Something like this has happened to me twice before, where I catch sight of someone in a mirror I genuinely don’t recognize, but it turns out to be me. It’s why I don’t like mirrors. It’s genuinely unnerving, even though what I saw both times was pleasant, and I kind of wondered if I’d somehow managed to glimpse myself the way others do. This time, it was while I was thinking of Loki, talking to Loki when I was once again questioning whether or not it’s worth the effort to keep existing. And then I was compelled to make the walk down the hall and around the corner to a mirror. And he gave me an answer, I suppose. I had to write it down, try to put that moment into words so I’d have something to look at when I need it. I’ve been looking at it a lot the last few days, along with screenshots of things my friends have messaged me. My friends are as inspiring and as extraordinary as the gods, and they’ve helped me without even realizing it.

So was Loki actually showing me what I look like to him? Or was my brain just so worn out and my anxiety so severe that I disassociated and had a split-second psychotic break from stress? Gut instinct says the former while my over-analytical “nothing is good so let’s rationalize it until it’s something much more horrifying and disastrous than it really is” brain suggests the latter. The moment gave me hope, though, and humbled me with the understanding of Loki’s influence, so even if it was delusion, it was a helpful delusion. Much more useful to my survival than the alternative.

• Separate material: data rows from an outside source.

(** * Artifact hosting agent: the web server's URL policy, the HTML
      reference rewriter and the tool-facing hosting operation

    A shallow embedding of
    [artifact-host-agent/src/artifact_host_agent/web_server.py] and
    [artifact-host-agent/src/artifact_host_agent/tools.py].

    Python [str] values are sequences of Unicode code points, so they are
    modelled as [list N]; [bytes] values are [list N] too, every element
    below 256.  Dictionaries used as maps are stdpp [gmap]s, dictionaries
    whose insertion order is observed are association lists.  The artifact
    service, the file system and the builtin [int] are collaborators of the
    program: they are Section variables, threaded through an explicit
    state, and every call to them is recorded in a trace. *)

From Stdlib Require Import ZArith NArith List Ascii String DecimalString Lia Bool.
From stdpp Require Import base option list gmap sorting.

Import ListNotations.
Local Open Scope list_scope.

(* ===================================================================== *)
(** ** Python strings *)
(* ===================================================================== *)

Module PyStr.

(** A [str] is a list of code points. *)
Abbreviation str := (list N).

(** An ASCII literal of the source, as a [str]. *)
Definition lit (s : string) : str :=
  List.map N_of_ascii (list_ascii_of_string s).

Definition eqb (a b : str) : bool := bool_decide (a = b).

(** [c in s] for a one-character [c]. *)
Definition contains (c : N) (s : str) : bool :=
  existsb (N.eqb c) s.

(** [str.isspace] on one code point: the table of CPython's
    [_PyUnicode_IsWhitespace], which is also what [\s] of [re] uses on
    [str] patterns and what [str.strip()] removes. *)
Definition is_space (c : N) : bool :=
  ((9 <=? c) && (c <=? 13) || (28 <=? c) && (c <=? 32)
   || (c =? 133) || (c =? 160) || (c =? 5760)
   || (8192 <=? c) && (c <=? 8202)
   || (c =? 8232) || (c =? 8233) || (c =? 8239) || (c =? 8287)
   || (c =? 12288))%N.

Fixpoint drop_while (p : N -> bool) (s : str) : str :=
  match s with
  | c :: s' => if p c then drop_while p s' else s
  | [] => []
  end.

Definition lstrip_by (p : N -> bool) (s : str) : str := drop_while p s.
Definition rstrip_by (p : N -> bool) (s : str) : str :=
  rev (drop_while p (rev s)).

(** [s.strip()] *)
Definition strip (s : str) : str := lstrip_by is_space (rstrip_by is_space s).

(** [s.rstrip(chars)] *)
Definition rstrip (chars : str) (s : str) : str :=
  rstrip_by (fun c => contains c chars) s.

(** [s.rsplit(sep, 1)] for a one-character separator: the text before the
    last separator and, when there is a separator, the text after it
    ([parts[0]] and [parts[1] if len(parts) > 1 else None]). *)
Fixpoint rsplit1 (sep : N) (s : str) : str * option str :=
  match s with
  | [] => ([], None)
  | c :: s' =>
      match rsplit1 sep s' with
      | (b, Some a) => (c :: b, Some a)
      | (b, None) => if (c =? sep)%N then ([], Some s') else (c :: b, None)
      end
  end.

(** [s.endswith(suffix)] *)
Fixpoint is_prefix (p s : str) : bool :=
  match p, s with
  | [], _ => true
  | a :: p', b :: s' => (a =? b)%N && is_prefix p' s'
  | _ :: _, [] => false
  end.

Definition endswith (s suffix : str) : bool := is_prefix (rev suffix) (rev s).

(** [s.lower()] on the ASCII letters.  The code only tests the lowered
    name against the suffixes [.html] and [.htm]; no case mapping of a
    non-ASCII code point produces one of the characters [.], [h], [t],
    [m], [l], so that test does not depend on them. *)
Definition lower_char (c : N) : N :=
  if ((65 <=? c) && (c <=? 90))%N then (c + 32)%N else c.
Definition lower (s : str) : str := List.map lower_char s.

(** [str(i)] / [f"{i}"] for an [int]. *)
Definition of_int (z : Z) : str := lit (NilZero.string_of_int (Z.to_int z)).

(** Truthiness of an [Optional[str]]: [None] and the empty string are
    false. *)
Definition truthy (o : option str) : bool :=
  match o with
  | Some (_ :: _) => true
  | _ => false
  end.

End PyStr.
Import PyStr.

(* ===================================================================== *)
(** ** web_server.py *)
(* ===================================================================== *)

(** The attributes of [ArtifactWebServer] that the tools read; the thread
    handle is an index into the thread table of [Threads] below. *)
Record ArtifactWebServer := {
  host_directory : str;
  port : Z;
  host : str;
  server_thread : option nat
}.

(** [ArtifactWebServer.get_url] *)
Definition get_url (self : ArtifactWebServer) (filename : str)
    (base_url : option str) : str :=
  if truthy base_url
  then rstrip (lit "/") (default [] base_url) ++ lit "/" ++ filename
  else lit "http://" ++ host self ++ lit ":" ++ of_int (port self)
         ++ lit "/" ++ filename.

(** Records of the [logging] module written by the calling thread. *)
Inductive log_level := DEBUG | INFO | WARNING | ERROR.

Still a fucking weird moment, though. But I’ll take it. And I’ll keep writing, and get the hang of conveying an experience in fewer (and very carefully chosen) words. Eventually, I’ll have a better grasp of structure and phrasing so I’ll be able to better write something worthy of his influence. But it’s a start, and it was impulsive, sparked by a glimmer of hope he gave me while I cried to him. It’s a moment I didn’t deserve, but a moment I needed nonetheless, something to focus on while my gray matter feels like it’s being electrocuted and the rest of me twitches in response.

Chronic pain is a bitch, and mental health is a bitch and a half. Getting medical care in this country is expensive, even with good insurance. Unfortunately, having good health insurance means it’s hard to afford the copays. I’m exhausted, and I’m scared, and I feel myself slipping away more and more each day. But Loki is here to catch me. He’s made it clear time and time again that if and when I fall, he won’t let me hit the ground. He’s here to teach me how to fly. And though my wings feel broken, I have that moment from the other night, from that instant in a dark quiet hour when he showed me why he’s so certain I can fly.